Precios del petróleo y gas se disparan por la guerra
El mercado energético mundial entró en shock tras una escalada militar en Medio Oriente que impactó de lleno en el precio del crudo y el gas. El Brent superó los 116 dólares por barril luego de ataques a instalaciones clave en Irán, incluyendo el estratégico yacimiento de South Pars, uno de los mayores complejos gasíferos del planeta, lo que desató temores inmediatos sobre la estabilidad del suministro global.
La respuesta de Teherán no tardó en llegar: ofensivas contra infraestructuras energéticas en el Golfo, entre ellas el polo gasífero de Ras Laffan en Qatar, considerado el principal centro de exportación de gas natural licuado (GNL). El conflicto se expandió rápidamente a Arabia Saudita y Kuwait, elevando el riesgo de una interrupción regional en una de las zonas más sensibles para la energía mundial.

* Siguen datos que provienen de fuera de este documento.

(* ===== verification/Retry.v ===== *)
(** * Delivery ([internal/observer/upload/retry.go])

    The classification of an attempt, the capped jittered backoff, and [Deliver]: the loop that sends
    one plan until it is acknowledged, held, or out of attempts. What the code does through its seams
    ([Sender], [RetryPolicy.Sleep], [RetryPolicy.Jitter]) is the class [Delivery], over a state [W]
    that stands for the network and the clock. *)

From S2P Require Import Prelude Hash SpoolTypes Frame Fs GoStrings Segment Sidecar Recover Compact Ack Json.
From S2P Require Import Batch.

Inductive Disposition : Type := DispositionSuccess | DispositionRetry | DispositionHold.

#[export] Instance Disposition_eq_dec : EqDecision Disposition.
Proof. solve_decision. Defined.

(** The sentinel an error of [Send] matches. *)
Inductive send_error : Type :=
| ErrUnsupportedContentEncoding
| ErrSourceMismatch
| ErrEmptyCredential
| ErrRedirectRefused
| TransportError
| OtherSendError.

#[export] Instance send_error_eq_dec : EqDecision send_error.
Proof. solve_decision. Defined.
(** Which configurations are accepted, for byte fields below 2^51: exactly those with non-negative
    fields, a margin of at least a quarter (or none given), room for two bytes or more after the segment
    and the scratch, and a soft threshold strictly inside that room or left to the default; and the
    accepted model's hard floor and soft threshold. *)
Theorem NewCapacityModel_spec cfg m :
  sane_config cfg ->
  let floor := CeilingBytes cfg - MaxSegmentBytes cfg - ScratchBytes cfg in
  NewCapacityModel cfg = Ok m <->
    0 <= MaxSegmentBytes cfg /\ 0 <= ScratchBytes cfg /\ 0 <= TerminalReserveBytes cfg
    /\ 0 <= OfflineNormalizedBytes cfg
    /\ (f_man (SafetyMarginRatio cfg) = 0 \/ fle MinSafetyMarginRatio (SafetyMarginRatio cfg) = true)
    /\ 2 <= floor /\ (SoftThresholdBytes cfg = 0 \/ 0 < SoftThresholdBytes cfg < floor)
    /\ m = mkCapacityModel cfg
             (if f_man (SafetyMarginRatio cfg) =? 0 then MinSafetyMarginRatio else SafetyMarginRatio cfg)
             floor (if SoftThresholdBytes cfg =? 0 then 3 * floor / 4 else SoftThresholdBytes cfg).
Proof. apply capacity_model_run. Qed.
(** A successful append wrote and synced the file it appended to. *)
Lemma append_synced_seg ev s f d t s' d' :
  Append ev s f d = (t, Ok s', d') -> sg_name s' = sg_name s /\ e_flt ev IoSync (sg_name s) = false.
Proof.
  unfold Append. destruct (nextExpected s); [|done]. destruct (EncodeFrame f) as [x|]; [|done].
  unfold io_bind at 1, io_of. destruct (negb _); [done|]. destruct (_ <? _); [done|].
  unfold io_bind, io_cleanup, io_writeAt, io_check, io_call. destruct (e_flt ev IoWrite _); cbn.
  { by destruct (rollback ev s _) as [[? ?] ?]. }
  destruct (e_flt ev IoSync (sg_name s)) eqn:E; cbn; [by destruct (rollback ev s _) as [[? ?] ?]|]. by intros [= <- <- <-].
Qed.

(** A created segment's directory entry was synced. *)
Lemma create_synced ev opts d t s d' :
  CreateSegment ev opts d = (t, Ok s, d') -> e_flt ev IoDirSync (name_of DWal) = false.
Proof.
  unfold CreateSegment. destruct (_ <? 1); [done|]. unfold io_bind at 1. destruct (ensureDir ev DWal d) as [[? [[]|]] d1]; [|done].
  unfold io_bind at 1, io_of. destruct (encodeSegmentHeader _) as [x|]; [|done]. cbv zeta.
  unfold io_bind at 1. destruct (io_create_excl _ _ _ d1) as [[? [[]|]] d2]; [|done].
  unfold io_bind at 1. destruct (io_check ev IoChmod _ d2) as [[? [[]|]] d3]; [|done].
  unfold io_bind at 1. destruct (io_writeAt _ _ _ _ _ d3) as [[? [[]|]] d4]; [|done].
  unfold io_bind at 1. destruct (io_check ev IoSync _ d4) as [[? [[]|]] d5]; [|done].
  unfold fsyncDir, io_bind, io_check, io_call. destruct (e_flt ev IoOpen _); [done|]. by destruct (e_flt ev IoDirSync _).
Qed.

(** What has to have been synced for an append that left the writer on [s'] to be durable: the file the frame
    went to and, when that file is new, its directory entry. *)
Definition synced (ev : env) (w w' : SpoolWriter) : Prop :=
  e_flt ev IoSync (sg_name (sw_seg w')) = false
  /\ (sg_name (sw_seg w') <> sg_name (sw_seg w) -> e_flt ev IoDirSync (name_of DWal) = false).

Lemma appendFrame_synced ev f w d t w' d' :
  sw_closed w = false -> appendFrameLocked ev f w d = (t, Ok (Ok tt, w'), d') -> synced ev w w'.
Proof.
  intros Hc. unfold appendFrameLocked, seg_env. rewrite Hc. unfold io_bind at 1, io_try at 1.
  destruct (Append ev (sw_seg w) f d) as [[t1 [s|e]] d1] eqn:E.
  - cbn. intros [= <- <- <-]. destruct (append_synced_seg _ _ _ _ _ _ _ E) as [Hn Hs]. split; cbn; [by rewrite Hn|by rewrite Hn].
  - destruct e; try done. unfold io_bind at 1, io_try at 1. destruct (io_check ev IoClose _ d1) as [[t2 [[]|]] d2]; [|done].
    cbv zeta. unfold io_bind at 1, io_try at 1. destruct (CreateSegment _ _ d2) as [[t3 [next|]] d3] eqn:E3; [|done].
    unfold io_bind, io_try. destruct (Append ev next f d3) as [[t4 [s|]] d4] eqn:E4; [|done]. cbn. intros [= <- <- <-].
    destruct (append_synced_seg _ _ _ _ _ _ _ E4) as [Hn Hs]. split; cbn; [by rewrite Hn|]. intros _. by eapply create_synced.
Qed.

(** ** Appending an observation *)

(** The frame an observation becomes at the sequence the writer would give it. *)
Definition stamped_frame (w : SpoolWriter) (obs : json) : option Frame :=
  match restampObservation obs (nextSequenceLocked w) (observationID (nextSequenceLocked w)) with
  | Ok stamped => Some (sealed (new_frame (nextSequenceLocked w) (writeCanonical stamped)))
  | Err _ => None
  end.

(** The writer's acknowledgement state: its durable end is that of the log, and its watermark, which is only
    read at startup, is not past the one on disk ([a]). *)
Definition ack_tracks (first a : Z) (fs : list Frame) (ak : AckState) : Prop :=
  ack_wf ak /\ ak_acknowledgedThrough ak <= a /\ ak_highestDurable ak = first + zlen fs - 1.

Definition writer_ready (first a : Z) (l : wal_log) (fs : list Frame) (w : SpoolWriter) (d : disk) : Prop :=
  writer_inv first a l fs w d /\ ack_tracks first a (log_frames l ++ fs) (sw_ack w).

(** The durable frames with at most one more. *)
Definition grown (fs : list Frame) (f : option Frame) (fs' : list Frame) : Prop :=
  fs' = fs \/ exists g, f = Some g /\ fs' = fs ++ [g].
Lemma ag_cleaned {A} (m m0 : IO A) c : agrees m m0 -> agrees (io_cleanup m c) m0.
Proof.
  intros Hm d t b d'. unfold io_cleanup. destruct (m d) as [[t1 [a|e]] d1] eqn:E; [|by destruct (c d1) as [[? ?] ?]].
  intros [= _ -> ->]. by eapply Hm.
Qed.

Lemma ct_of {A B} P (a : A) (f : A -> IO B) C Q E : crash_triple P (f a) C Q E -> crash_triple P (io_bind (io_of (Ok a)) f) C Q E.
Proof. intros H d Hd. specialize (H d Hd). unfold io_bind, io_of. by destruct (f a d) as [[t r] d']. Qed.

Lemma LoadAckState_reads ev h m : io_reads (LoadAckState ev h m).
Proof. unfold LoadAckState. apply reads_bind; [auto with io_kind|]. intros r. auto with io_kind. Qed.

Lemma LoadReserves_reads ev fixed : io_reads (LoadReserves ev fixed).
Proof.
  unfold LoadReserves, readReserves. apply reads_bind; [|intros r; auto with io_kind].
  apply reads_bind; [auto with io_kind|]. intros [data|]; auto with io_kind.
Qed.

Lemma OpenSegment_reads ev name opts : io_reads (OpenSegment ev name opts).
Proof.
  unfold OpenSegment. apply reads_bind.
  { intros d. unfold io_open. destruct (file DWal name d); [apply check_reads|by repeat constructor]. }
  intros _. apply reads_bind; [auto with io_kind|]. intros data. apply reads_bind; [auto with io_kind|]. intros [hdr n].
  apply reads_bind; [auto with io_kind|]. intros [size last]. auto with io_kind.
Qed.

(** A few states and an end, each as assumed. *)
Local Ltac each := split; [repeat (apply Forall_cons_2; [done|]); apply Forall_nil_2|try done].

Section faulty_start.
Context (ev : env) (id : bytes) (ver first a : Z) (fs : list Frame) (d0 : disk).
Hypotheses (Hctl : bound_controls id ver a d0) (Hshape : crash_shape id ver first fs d0) (Hdirs : no_dirs d0)
  (Hstep : in_step first fs a) (Hmax : first + zlen fs <= MaxInt64) (Hnow : in_i64 (e_now ev)).

(** What a start leaves, wherever it ends. *)
Definition start_left (d : disk) : Prop := d_root d = d_root d0 /\ crash_shape id ver first fs d /\ no_dirs d.

Lemma left_refl : start_left d0.
Proof. by split_and!. Qed.

Lemma left_preserved d : preserved d0 d -> start_left d.
Proof. intros H. split; [apply H|]. split; [by eapply preserved_shape|by eapply no_dirs_preserved]. Qed.

Lemma left_entries d d' : d_root d' = d_root d -> entries DWal d' = entries DWal d -> start_left d -> start_left d'.
Proof. intros Hr He (?&?&?). split; [by rewrite Hr|]. split; [by eapply shape_entries|by eapply no_dirs_entries]. Qed.

Lemma left_controls d : start_left d -> bound_controls id ver a d.
Proof. intros [Hr _]. by eapply bound_controls_root. Qed.

(** What the recovery of a start found. *)
Definition found (rec : Recovery) (l : wal_log) (d : disk) : Prop :=
  rc_SourceID rec = id /\ rc_HighestDurableSequence rec = last_seq fs /\ rc_NextSequence rec = first + zlen fs
  /\ recovered_shape id ver first fs rec l d.
(** Without faults and losses. *)
Lemma capture_runs ev cfg maxBytes c i p sv d first a l fs :
  (forall op name, e_flt ev op name = false) -> in_i64 (e_now ev) ->
  writer_ready first a l fs (sv_spool sv) d -> no_dirs d -> first + zlen (log_frames l ++ fs) < MaxInt64 ->
  bounded_messages cfg maxBytes -> typed_common c -> typed_input i -> New c i = Ok p ->
  let seq := first + zlen (log_frames l ++ fs) in
  let ack := mkAppendAck seq (observationID seq) seq in
  response_fits maxBytes (append_response ack) -> response_fits (cf_maxMessageBytes cfg) (append_response ack) ->
  exists obs o stamped, Seal p SequenceMin placeholderObservationID = Ok obs /\ reads_as c i p SequenceMin placeholderObservationID o
    /\ restampObservation obs seq (observationID seq) = Ok stamped
    /\ (zlen (writeCanonical stamped) <= MaxFramePayload ->
       request_fits maxBytes (append_request obs) -> request_fits (cf_maxMessageBytes cfg) (append_request obs) ->
       exists t w' d' l' fs' (enough : nat),
         (forall n k, (enough <= n)%nat -> (enough <= k)%nat ->
            capture ev cfg (cf_expectedUID cfg) n k maxBytes p sv d
            = (t, Ok (Ok ack, mkServer w' (apply_observation o <$> sv_registry sv)), d'))
         /\ log_frames l' ++ fs' = log_frames l ++ fs ++ [sealed (new_frame seq (writeCanonical stamped))]
         /\ writer_ready first a l' fs' w' d').
Proof.
  intros Hflt Hnow Hready Hdirs Hmax Hb Hc Hi Hp seq ack Hg Hg'. pose proof Hready as [Hinv _].
  destruct (writer_next _ _ _ _ _ _ Hinv ltac:(lia)) as [Hn _]. fold seq in Hn.
  assert (Hs : 1 <= nextSequenceLocked (sv_spool sv) <= MaxInt64).
  { rewrite Hn. destruct Hinv as (_&_&_&_&(Hmin&_)&_). pose proof (zlen_nonneg (log_frames l ++ fs)). unfold SpoolTypes.SequenceMin in *. lia. }
  destruct (Seal_sends c i p SequenceMin placeholderObservationID Hc Hi Hp ltac:(unfold SequenceMin, MaxInt64; lia) placeholder_bounded)
    as (obs&o&Ho&[Hw _]&_&Hstamps&Ha&Hr). destruct (restamp_stamps obs seq (observationID seq) Hstamps) as [stamped Hst].
  exists obs, o, stamped. split; [exact Ho|]. split; [exact Hr|]. split; [exact Hst|]. intros Hlen Hf Hf'. destruct (append_request_ok obs Hw) as [Hrok Hrv].
  pose proof (AppendObservation_spec ev first a l fs (sv_spool sv) obs d Hflt Hnow Hready Hdirs Hmax) as H. cbv zeta in H. fold seq in H.
  rewrite Hst in H. rewrite (proj2 (Z.ltb_ge _ _) Hlen) in H. destruct H as (t&w'&d'&l'&fs'&Happ&Hlog&Hready').
  assert (Hd : dispatch ev (append_request obs) sv d = (t, Ok (append_response ack, mkServer w' (apply_observation o <$> sv_registry sv)), d')).
  { rewrite dispatch_append_request. unfold dispatch_append. rewrite (proj2 (validateObservationSchema_Ok obs)) by by exists o.
    rewrite collapse_wf by done. unfold io_bind. rewrite Happ. cbn. rewrite app_nil_r. unfold fold_registry. cbn.
    destruct (sv_registry sv) as [r|]; [|done]. by rewrite (Fold_accepted_value _ _ _ Ha). }
  destruct (call_served _ _ _ _ _ _ _ _ _ _ Hb Hrok Hrv Hf Hf' Hd (append_response_ok seq ltac:(lia)) Hg Hg') as (sent&out&Hsent&Hh&Hrt).
  exists t, w', d', l', fs', (length sent + length out)%nat. split; [|done]. intros n k Hn' Hk. unfold capture. rewrite Ho. unfold call. rewrite Hsent.
  unfold io_bind. rewrite Hh by lia. cbn [io_ret fst snd]. rewrite app_nil_r. unfold CaptureObservation, Client_AppendObservation. rewrite Ho.
  rewrite Hrt by lia. cbn [mbind result_bind]. reflexivity.
Qed.

(** C19: without faults and losses a capture is acknowledged: with the next sequence, after the log has grown by
    exactly the frame of the stamped observation and the projection has folded it, if the messages and the
    frame fit their bounds; the daemon is then ready for the next one. *)
Theorem capture_accepted ev cfg maxBytes c i p sv d first a l fs :
  (forall op name, e_flt ev op name = false) -> in_i64 (e_now ev) ->
  writer_ready first a l fs (sv_spool sv) d -> no_dirs d -> first + zlen (log_frames l ++ fs) < MaxInt64 ->
  bounded_messages cfg maxBytes -> typed_common c -> typed_input i -> New c i = Ok p ->
  let seq := first + zlen (log_frames l ++ fs) in
  let ack := mkAppendAck seq (observationID seq) seq in
  response_fits maxBytes (append_response ack) -> response_fits (cf_maxMessageBytes cfg) (append_response ack) ->
  exists obs o stamped, Seal p SequenceMin placeholderObservationID = Ok obs /\ reads_as c i p SequenceMin placeholderObservationID o
    /\ restampObservation obs seq (observationID seq) = Ok stamped
    /\ (zlen (writeCanonical stamped) <= MaxFramePayload ->
       request_fits maxBytes (append_request obs) -> request_fits (cf_maxMessageBytes cfg) (append_request obs) ->
       exists t w' d' l' fs' (enough : nat),
         (forall n k, (enough <= n)%nat -> (enough <= k)%nat ->
            capture ev cfg (cf_expectedUID cfg) n k maxBytes p sv d
            = (t, Ok (Ok ack, mkServer w' (apply_observation o <$> sv_registry sv)), d'))
         /\ log_frames l' ++ fs' = log_frames l ++ fs ++ [sealed (new_frame seq (writeCanonical stamped))]
         /\ writer_ready first a l' fs' w' d').
Proof. apply capture_runs. Qed.

(** ** Queries *)

(** Both bounds admit the messages. *)
Definition exchange_fits (cfg : ServerConfig) (maxBytes : Z) (req : Request) (resp : Response) : Prop :=
  request_fits maxBytes req /\ request_fits (cf_maxMessageBytes cfg) req /\ response_fits maxBytes resp /\ response_fits (cf_maxMessageBytes cfg) resp.

Lemma call_answered {A} ev cfg maxBytes req sv d t served sv' d' (client : Conn -> result client_error A) (answer : Response -> result client_error A) :
  bounded_messages cfg maxBytes -> request_ok req -> validate req = Ok tt -> exchange_fits cfg maxBytes req served ->
  dispatch ev req sv d = (t, Ok (served, sv'), d') -> response_ok served ->
  (forall cn, client cn = (resp ← roundTrip maxBytes cn req; answer resp)) ->
  exists enough : nat, forall n k, (enough <= n)%nat -> (enough <= k)%nat ->
    call ev cfg (cf_expectedUID cfg) n k maxBytes req client sv d = (t, Ok (answer served, sv'), d').
Proof.
  intros Hb Hr Hv (Hf&Hf'&Hg&Hg') Hd Hok Hc.
  destruct (call_served _ _ _ _ _ _ _ _ _ _ Hb Hr Hv Hf Hf' Hd Hok Hg Hg') as (sent&out&Hsent&Hh&Hrt).
  exists (length sent + length out)%nat. intros n k Hn Hk. unfold call. rewrite Hsent. unfold io_bind. rewrite Hh by lia.
  cbn [io_ret fst snd]. rewrite app_nil_r, Hc, Hrt by lia. reflexivity.
Qed.

Lemma inherited_of_token s : inherited_of (inherited_token s) = Some s.
Proof. by destruct s. Qed.

Lemma inherited_token_ascii s : valid_utf8 (inherited_token s).
Proof. apply ascii_utf8. by destruct s. Qed.

Lemma query_request_ok kind li ri bi :
  forallb is_ascii kind = true ->
  (forall i, li = Some i -> valid_utf8 (pi_BootId i) /\ in_i64 (pi_Pid i) /\ in_i64 (pi_ProcessStartTime i)) ->
  (forall x, ri = Some x -> valid_utf8 x.1 /\ valid_utf8 x.2) -> (forall x, bi = Some x -> valid_utf8 x.1 /\ valid_utf8 x.2) ->
  request_ok (mkRequest kind None None None li ri bi).
Proof. intros Hk Hl Hr Hb. split; [by apply ascii_utf8|]. split; [done|]. split; [done|]. split; [done|]. by split. Qed.

Lemma lookup_answered ev cfg maxBytes sv r d i :
  bounded_messages cfg maxBytes -> sv_registry sv = Some r ->
  valid_utf8 (pi_BootId i) -> pi_BootId i <> [] -> in_i64 (pi_Pid i) -> in_i64 (pi_ProcessStartTime i) -> valid_utf8 (LookupRegistered i r).1 ->
  exchange_fits cfg maxBytes (lookup_request i) (lookup_response (LookupRegistered i r)) ->
  exists enough : nat, forall n k, (enough <= n)%nat -> (enough <= k)%nat ->
    call ev cfg (cf_expectedUID cfg) n k maxBytes (lookup_request i) (fun cn => LookupRegisteredProcess maxBytes cn i) sv d
    = ([], Ok (Ok (LookupRegistered i r), sv), d).
Proof.
  intros Hb Hr Hi Hi' Hpid Hst Hfound F.
  destruct (call_answered ev cfg maxBytes (lookup_request i) sv d [] (lookup_response (LookupRegistered i r)) sv d
    (fun cn => LookupRegisteredProcess maxBytes cn i) (fun resp => a ← body rp_LookupRegistered resp; Ok (la_RunID a, la_Found a))) as [m H];
    [done| |apply validate_Ok; do 4 right; left; split; [done|by exists i]|done| | |done|].
  { apply query_request_ok; [done|by intros ? [= <-]|done|done]. }
  { unfold dispatch. cbn -[LookupRegistered]. by rewrite Hr. }
  { split; [by apply ascii_utf8|]. repeat (split; [done|]). split; [|done]. intros a [= <-]. exact Hfound. }
  exists m. intros n k Hn Hk. rewrite H by lia. cbn. by destruct (LookupRegistered i r).
Qed.
Lemma forallb_weaken {A} (f g : A -> bool) l : (forall x, f x = true -> g x = true) -> forallb f l = true -> forallb g l = true.
Proof. rewrite !forallb_forall. auto. Qed.

Lemma url_pattern t : forallb url_byte t = true -> 1 <= zlen t <= 240 -> pullRequestIdentifierPattern (str "https://" ++ t) = true.
Proof.
  intros Ht Hl. unfold pullRequestIdentifierPattern.
  change (HasPrefix (str "https://" ++ t) (str "https://") && ((1 <=? zlen (range_runes t)) && (zlen (range_runes t) <=? 240)
    && forallb (fun r => negb (bool_decide (r = [x20]))) (range_runes t)) = true).
  rewrite HasPrefix_app. cbn [andb]. unfold range_runes. rewrite runes_ascii.
  - unfold zlen in *. rewrite length_map, (proj2 (Z.leb_le _ _)), (proj2 (Z.leb_le _ _)) by lia. cbn [andb].
    apply forallb_forall. intros x (b&<-&Hb)%in_map_iff. rewrite forallb_forall in Ht. specialize (Ht b Hb). unfold url_byte in Ht.
    apply andb_prop in Ht as [_ Hn%negb_true_iff%bool_decide_eq_false_1]. apply negb_true_iff, bool_decide_eq_false_2. congruence.
  - lia.
  - eapply forallb_weaken; [|exact Ht]. intros b H. by apply andb_prop in H as [? _].
Qed.

Lemma pr_identifier_accepted ident slug : pr_identifier ident slug -> zlen ident <= 248 -> zlen slug <= 140 ->
  pullRequestIdentifierPattern ident = true /\ bounded maxPullReqIdentifier ident /\ (slug = [] \/ repoSlugPattern slug = true).
Proof.
  intros [? ? [owner repo ds [Ho1 Ho2] [Hr1 Hr2] [Hd1 Hd2]]|ds [Hd1 Hd2]] Hl Hs.
  - split_and!.
    + change (str "https://github.com/" ++ (owner ++ [x2f] ++ repo) ++ str "/pull/" ++ ds)
        with (str "https://" ++ (str "github.com/" ++ (owner ++ [x2f] ++ repo) ++ str "/pull/" ++ ds)) in *.
      rewrite zlen_app in Hl. change (zlen (str "https://")) with 8 in Hl. apply url_pattern.
      * rewrite !forallb_app. rewrite (forallb_weaken _ _ _ slug_url Ho2), (forallb_weaken _ _ _ slug_url Hr2), (forallb_weaken _ _ _ digit_url Hd2). done.
      * split; [rewrite zlen_app; change (zlen (str "github.com/")) with 11; pose proof (zlen_nonneg ((owner ++ [x2f] ++ repo) ++ str "/pull/" ++ ds)); lia|lia].
    + split; [done|]. unfold maxPullReqIdentifier. lia.
    + right. unfold repoSlugPattern. rewrite (proj2 (Z.leb_le _ _) Hs). rewrite (proj2 (Z.leb_le 1 _)).
      2: { rewrite !zlen_app. change (zlen [x2f]) with 1. pose proof (zlen_nonneg owner). pose proof (zlen_nonneg repo). lia. }
      cbn [andb]. rewrite !forallb_app. assert (H : forall w, forallb isSlugByte w = true -> forallb (fun b => is_alnum b || bool_decide (b ∈ [x2e; x5f; x2f; x2d])) w = true).
      { intros w. apply forallb_weaken. by intros []. }
      by rewrite (H owner), (H repo).
  - split_and!; [|split; [done|]|by left].
    + unfold pullRequestIdentifierPattern. rewrite Hd2, (proj2 (Z.leb_le _ _)), (proj2 (Z.leb_le _ _)) by lia. done.
    + unfold maxPullReqIdentifier. lia.
Qed.

(** Within the constructors' bounds: a pull request's, a bead's and its project's; a commit always is. *)
Definition within_bounds (r : ExtractedReference) : Prop :=
  match r with
  | RCommit _ => True
  | RPullRequest i => short_pr i
  | RBead w resolver => zlen (xr_BeadID w) <= maxBeadID /\ forall project, resolve resolver (xr_BeadID w) = Ok project -> bounded maxTeamServerProject project
  end.

Definition gate (p : Policy) (r : ExtractedReference) : bool :=
  let x := po_Extraction p in match r with RCommit _ => xc_Commit x | RPullRequest _ => xc_PullRequest x | RBead _ _ => xc_BeadID x end.

Lemma work_reference_Ok c r : validateCommon c = Ok tt -> bounded maxTeamServerProject (wr_TeamServerProjectId r) -> bounded maxBeadID (wr_BeadId r) ->
  wr_Origin r = str "EXTRACTED" -> exists o, newWorkReference c r = Ok o.
Proof.
  intros Hc Hp Hb Ho. unfold newWorkReference, validateWorkReference. rewrite (proj2 (prepareCommon_Ok c c)) by done. cbn [mbind result_bind].
  rewrite (proj2 (boundedNonEmpty_Ok _ _ _) Hp). cbn [mbind result_bind]. rewrite (proj2 (boundedNonEmpty_Ok _ _ _) Hb). cbn [mbind result_bind].
  rewrite Ho, (proj2 (validEnum_Valid _ _ _)) by (vm_compute; reflexivity). by eexists.
Qed.

Lemma extracted_bead_Ok c w resolver : validateCommon c = Ok tt -> xr_BeadID w <> [] -> within_bounds (RBead w resolver) ->
  SecretShapedBeadID (xr_BeadID w) (xr_DeclaredPrefix w) = false -> exists o, NewExtractedWorkReference c w resolver = Ok o.
Proof.
  intros Hc Hn [Hl Hproj] Hs. unfold NewExtractedWorkReference. rewrite (proj2 (boundedNonEmpty_Ok _ _ _)) by done. cbn [mbind result_bind]. rewrite Hs.
  destruct (resolve resolver (xr_BeadID w)) as [project|reason] eqn:Er.
  - destruct (work_reference_Ok c (mkWorkReference project (xr_BeadID w) (str "EXTRACTED"))) as [o ->]; [done|by apply Hproj|done|done|by eexists].
  - destruct (NewCaptureDiagnostic_Ok c (mkDiagnostic (str "CAPTURE_LOSS") (str "INFO") (str "NONE") (drop_detail reason))) as [o Ho]; [done|by vm_compute..|].
    rewrite Ho. by eexists.
Qed.

Lemma extracted_commit_Ok c surface pat w : validateCommon c = Ok tt -> surface ∈ [TOOL_CALL; TOOL_RESULT] -> bounded maxPatternID pat -> hex_word w ->
  exists o, NewCommitReference c (mkVcsInput w [] (extractionProvenance surface pat)) = Ok o.
Proof.
  intros Hc Hs Hp [H1 H2]%hex_word_pattern. apply new_vcs_Ok; [by left|exact Hc|exact H2|exact H1|by left|by apply extraction_Ok].
Qed.

Lemma extracted_pr_Ok c surface pat ident slug : validateCommon c = Ok tt -> surface ∈ [TOOL_CALL; TOOL_RESULT] -> bounded maxPatternID pat ->
  pr_identifier ident slug -> zlen ident <= 248 -> zlen slug <= 140 ->
  exists o, NewPullRequestReference c (mkVcsInput ident slug (extractionProvenance surface pat)) = Ok o.
Proof.
  intros Hc Hs Hp Hi Hl1 Hl2. destruct (pr_identifier_accepted _ _ Hi Hl1 Hl2) as (H1&H2&H3).
  apply new_vcs_Ok; [by right|exact Hc|exact H2|exact H1|exact H3|by apply extraction_Ok].
Qed.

El impacto en los mercados fue inmediato y contundente: el petróleo y el gas registraron fuertes subas, mientras crece la preocupación por el estratégico Estrecho de Ormuz, por donde transita cerca del 20% del crudo global. Analistas advierten que, de profundizarse la crisis, el mundo podría enfrentar un nuevo shock energético con consecuencias directas sobre la inflación, el transporte y la economía internacional.